In fact, condo hotels have attracted so much attention that the New York City Council recently introduced a bill to prevent hotel owners from converting more than 20 percent of a given hotel to condominium apartments. Meanwhile, extensive condo hotel development is happening all across the country. There are many companies providing hotel condo space in major markets throughout the United States. In fact, it was recently reported that more than 11 percent of all current hotel projects are condo hotels. At the end of first quarter 2005, there were more than 100 condo hotels moving through the industry's development pipeline.
What's behind this hot new market? For condo hotel developers, the answer is simple - a quick return on their investment. Capital is gained from the sale of condominium units, which often sell at prices that command attractive premiums when compared to traditional condominium residences. Due to this structure, these projects are advantageous in that they limit the amount of debt developers typically hold.
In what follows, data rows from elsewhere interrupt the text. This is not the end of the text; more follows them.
(** * An npm gateway: request routing, entry resolution and CDN fallback

    A shallow embedding of [main.py]: the Python string operations the
    gateway uses, the values produced by [response.json()], the entry
    resolver [resolve_entry_file], the request dispatcher [handle_request]
    and the three handlers that talk to the registry and to the CDNs, then
    the properties of the specification that were checked against them. *)

From Stdlib Require Import ZArith String Ascii List DecimalString Lia.
From stdpp Require Import gmap strings list.

Open Scope string_scope.
Open Scope Z_scope.

(** ** Python [str] operations

    A Python [str] is modelled by a Rocq [string].  Every separator and
    character set the program uses is ASCII, so the functions below act the
    same on a string of code points and on its UTF-8 encoding.  Where the
    characters themselves matter (module [Codec] below) the string holds the
    UTF-8 bytes of the [str]; a lone surrogate, which an escape of a JSON
    document can produce and which has no UTF-8 encoding, is held as the
    three bytes that the UTF-8 scheme would give it. *)

Module PyStr.

(** what follows the prefix [p] in [s], when [s] starts with [p] *)
Fixpoint after_prefix (p s : string) : option string :=
  match p, s with
  | EmptyString, _ => Some s
  | String a p', String b s' =>
      if bool_decide (a = b) then after_prefix p' s' else None
  | String _ _, EmptyString => None
  end.

(** [s.startswith(p)] *)
Definition startswith (s p : string) : bool :=
  match after_prefix p s with Some _ => true | None => false end.

(** [sub in s] *)
Fixpoint contains (sub s : string) : bool :=
  startswith s sub ||
  match s with
  | EmptyString => false
  | String _ s' => contains sub s'
  end.

(** [s.endswith(suf)] *)
Fixpoint endswith (s suf : string) : bool :=
  bool_decide (s = suf) ||
  match s with
  | EmptyString => false
  | String _ s' => endswith s' suf
  end.

(** membership of one character in the character set of [lstrip]/[rstrip] *)
Fixpoint in_chars (c : ascii) (chars : string) : bool :=
  match chars with
  | EmptyString => false
  | String d chars' => bool_decide (c = d) || in_chars c chars'
  end.

(** [s.lstrip(chars)]: drops EVERY leading character that belongs to the
    set [chars]; it does not remove the string [chars] as a prefix. *)
Fixpoint lstrip (chars s : string) : string :=
  match s with
  | EmptyString => EmptyString
  | String c s' => if in_chars c chars then lstrip chars s' else s
  end.

(** [s.rstrip(chars)] *)
Fixpoint rstrip (chars s : string) : string :=
  match s with
  | EmptyString => EmptyString
  | String c s' =>
      match rstrip chars s' with
      | EmptyString => if in_chars c chars then EmptyString else String c EmptyString
      | r => String c r
      end
  end.

(** the text before and after the first occurrence of [sep], if any *)
Fixpoint partition (sep s : string) : option (string * string) :=
  match after_prefix sep s with
  | Some rest => Some (EmptyString, rest)
  | None =>
      match s with
      | EmptyString => None
      | String c s' =>
          match partition sep s' with
          | Some (a, b) => Some (String c a, b)
          | None => None
          end
      end
  end.

(** [s.split(sep, 1)]: at most one split, at the first occurrence *)
Definition split1 (sep s : string) : list string :=
  match partition sep s with
  | Some (a, b) => [a; b]
  | None => [s]
  end.

End PyStr.

Import PyStr.

(** ** Values returned by [response.json()]

    JSON objects become Python dicts keyed by strings, arrays become lists,
    [null] becomes [None].  A number is an integer: the program computes
    with none, and a number written with a fraction or an exponent is not
    covered. *)

#[warnings="-register-all"] Inductive json :=
| JNull
| JBool (b : bool)
| JNum (n : Z)
| JStr (s : string)
| JArr (l : list json)
| JObj (m : gmap string json).

(** ** Exceptions

    [RequestError] is what [client.get] raises (connection failure, timeout),
    [DecodeError] what [response.json()] raises on a body that is not JSON;
    both carry the text that [str(e)] returns.  The others are raised by the
    interpreter when an operation meets a value of the wrong type, or by
    [str.encode] on a character the codec does not have; their text is the
    one CPython 3.12 gives. *)

Inductive exn :=
| RequestError (msg : string)
| DecodeError (msg : string)
| AttributeError (msg : string)
| TypeError (msg : string)
| IndexError (msg : string)
| KeyError (key : json)
| UnicodeEncodeError (msg : string).

Inductive result (A : Type) :=
| Ret (a : A)
| Raise (e : exn).
Arguments Ret {A} a.
Arguments Raise {A} e.

(** [result] is a monad; stdpp's notation [x ← c; k] sequences two steps and
    lets an exception of the first skip the second. *)
#[export] Instance result_ret : MRet result := fun A a => Ret a.
#[export] Instance result_bind : MBind result := fun A B k r =>
  match r with
  | Ret a => k a
  | Raise e => Raise e
  end.

(** ** Dynamic typing: the operations of the interpreter *)

Module Py.

(** [type(v).__name__] *)
Definition type_name (v : json) : string :=
  match v with
  | JNull => "NoneType"
  | JBool _ => "bool"
  | JNum _ => "int"
  | JStr _ => "str"
  | JArr _ => "list"
  | JObj _ => "dict"
  end.

(** [bool(v)], which decides [if v] and [not v] *)
Definition truthy (v : json) : bool :=
  match v with
  | JNull => false
  | JBool b => b
  | JNum n => negb (n =? 0)
  | JStr s => negb (bool_decide (s = ""))
  | JArr l => match l with [] => false | _ => true end
  | JObj m => negb (bool_decide (m = ∅))
  end.

(** the integer a value stands for: [bool] is a subclass of [int] *)
Definition as_int (v : json) : option Z :=
  match v with
  | JNum n => Some n
  | JBool b => Some (if b then 1 else 0)
  | _ => None
  end.

(** [a == b] *)
Fixpoint eq (a b : json) {struct a} : bool :=
  match a, b with
  | JNull, JNull => true
  | JBool _, (JBool _ | JNum _) | JNum _, (JBool _ | JNum _) =>
      bool_decide (as_int a = as_int b)
  | JStr s, JStr t => bool_decide (s = t)
  | JArr l, JArr l' =>
      (fix all2 (l l' : list json) : bool :=
         match l, l' with
         | [], [] => true
         | x :: l, y :: l' => eq x y && all2 l l'
         | _, _ => false
         end) l l'
  | JObj m, JObj m' =>
      bool_decide (dom m = dom m') &&
      map_fold (fun k v acc =>
                  acc && match m' !! k with Some w => eq v w | None => false end)
               true m
  | _, _ => false
  end.

Definition unhashable (v : json) : exn :=
  TypeError ("unhashable type: '" ++ type_name v ++ "'").

(** [item in container] *)
Definition contains (item container : json) : result bool :=
  match container with
  | JObj m =>
      match item with
      | JArr _ | JObj _ => Raise (unhashable item)
      | JStr k => Ret (bool_decide (is_Some (m !! k)))
      | _ => Ret false
      end
  | JArr l => Ret (existsb (eq item) l)
  | JStr s =>
      match item with
      | JStr t => Ret (PyStr.contains t s)
      | _ => Raise (TypeError ("'in <string>' requires string as left operand, not "
                               ++ type_name item))
      end
  | _ => Raise (TypeError ("argument of type '" ++ type_name container
                           ++ "' is not iterable"))
  end.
For unit buyers, condo hotels can represent attractive real estate investments with attendant benefits that come with ownership. Demand is driven by the fact that most condo hotel properties tend to be upscale, such as the Fontainebleau Hotel in Miami Beach, Florida and the MGM Mirage in Las Vegas.
Of course, the key to success of a condo hotel project is the hotel component. The hotel operation must be efficient, attractive and profitable for the concept to work. The good news for many major developers is that this business model is relatively easy to identify, based on past experience and a good understanding of the local market.